Work required — Write out exactly what each line says, starting with the first line below and ending on the one with "assert (HMk : 0 < M * 2 ^ k) by nia.".

(Stored records)
╭──

(** ** [binary_round]: alignment, then rounding *)

Lemma iter_xO_spec m d : Zpos (Pos.iter xO m d) = Zpos m * 2 ^ Zpos d.
Proof.
  induction d as [|d IH] using Pos.peano_ind.
  - cbn. lia.
  - rewrite Pos.iter_succ, Pos2Z.inj_xO, IH, Pos2Z.inj_succ, Z.pow_succ_r by lia. lia.
Qed.

Lemma Zdigits2_shift M k : 0 < M -> 0 <= k -> Zdigits2 (M * 2 ^ k) = Zdigits2 M + k.
Proof.
  intros HM Hk. pose proof (Zdigits2_bounds M HM) as [Hlo Hhi].
  pose proof (Zdigits2_pos M HM) as Hd.
  assert (HP : 0 < 2 ^ k) by (apply Z.pow_pos_nonneg; lia).
  assert (HMk : 0 < M * 2 ^ k) by nia.
  destruct (M * 2 ^ k) as [|p|p] eqn:Hp; try lia. cbn [Zdigits2].
  apply digits2_unique. rewrite <- Hp.
  replace (Zdigits2 M + k - 1) with (Zdigits2 M - 1 + k) by lia.
  rewrite !Z.pow_add_r by lia. nia.
Qed.

(** [binary_round] is the rounding of an aligned mantissa of the same
    value. *)
Lemma binary_round_spec s m e :
  exists M' e',
    binary_round 24 128 s m e = binary_round_aux 24 128 s M' e' loc_Exact /\
    0 < M' /\ e' <= e /\ M' = Zpos m * 2 ^ (e - e') /\
    e' <= fexp32 (Zdigits2 M' + e').
Proof.
  unfold binary_round, shl_align.
  change (fexp 24 128 (Zpos (digits2_pos m) + e)) with (fexp32 (Zpos (digits2_pos m) + e)).
  destruct (fexp32 (Zpos (digits2_pos m) + e) - e) as [|d|d] eqn:Hd.
  - exists (Zpos m), e. split; [reflexivity|]. split; [lia|]. split; [lia|].
    split; [rewrite Z.sub_diag; cbn; lia|]. cbn [Zdigits2]. lia.
  - exists (Zpos m), e. split; [reflexivity|]. split; [lia|]. split; [lia|].
    split; [rewrite Z.sub_diag; cbn; lia|]. cbn [Zdigits2]. lia.
  - exists (Zpos (Pos.iter xO m d)), (fexp32 (Zpos (digits2_pos m) + e)).
    split; [reflexivity|]. split; [lia|]. split; [lia|].
    rewrite iter_xO_spec. replace (e - fexp32 (Zpos (digits2_pos m) + e)) with (Zpos d) by lia.
    split; [reflexivity|].
    rewrite Zdigits2_shift by lia. cbn [Zdigits2].
    replace (Zpos (digits2_pos m) + Zpos d + fexp32 (Zpos (digits2_pos m) + e))
      with (Zpos (digits2_pos m) + e) by lia.
    lia.
Qed.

╰──

Expected output —
(** ** [binary_round]: alignment, then rounding *)

Lemma iter_xO_spec m d : Zpos (Pos.iter xO m d) = Zpos m * 2 ^ Zpos d.
Proof.
  induction d as [|d IH] using Pos.peano_ind.
  - cbn. lia.
  - rewrite Pos.iter_succ, Pos2Z.inj_xO, IH, Pos2Z.inj_succ, Z.pow_succ_r by lia. lia.
Qed.

Lemma Zdigits2_shift M k : 0 < M -> 0 <= k -> Zdigits2 (M * 2 ^ k) = Zdigits2 M + k.
Proof.
  intros HM Hk. pose proof (Zdigits2_bounds M HM) as [Hlo Hhi].
  pose proof (Zdigits2_pos M HM) as Hd.
  assert (HP : 0 < 2 ^ k) by (apply Z.pow_pos_nonneg; lia).
  assert (HMk : 0 < M * 2 ^ k) by nia.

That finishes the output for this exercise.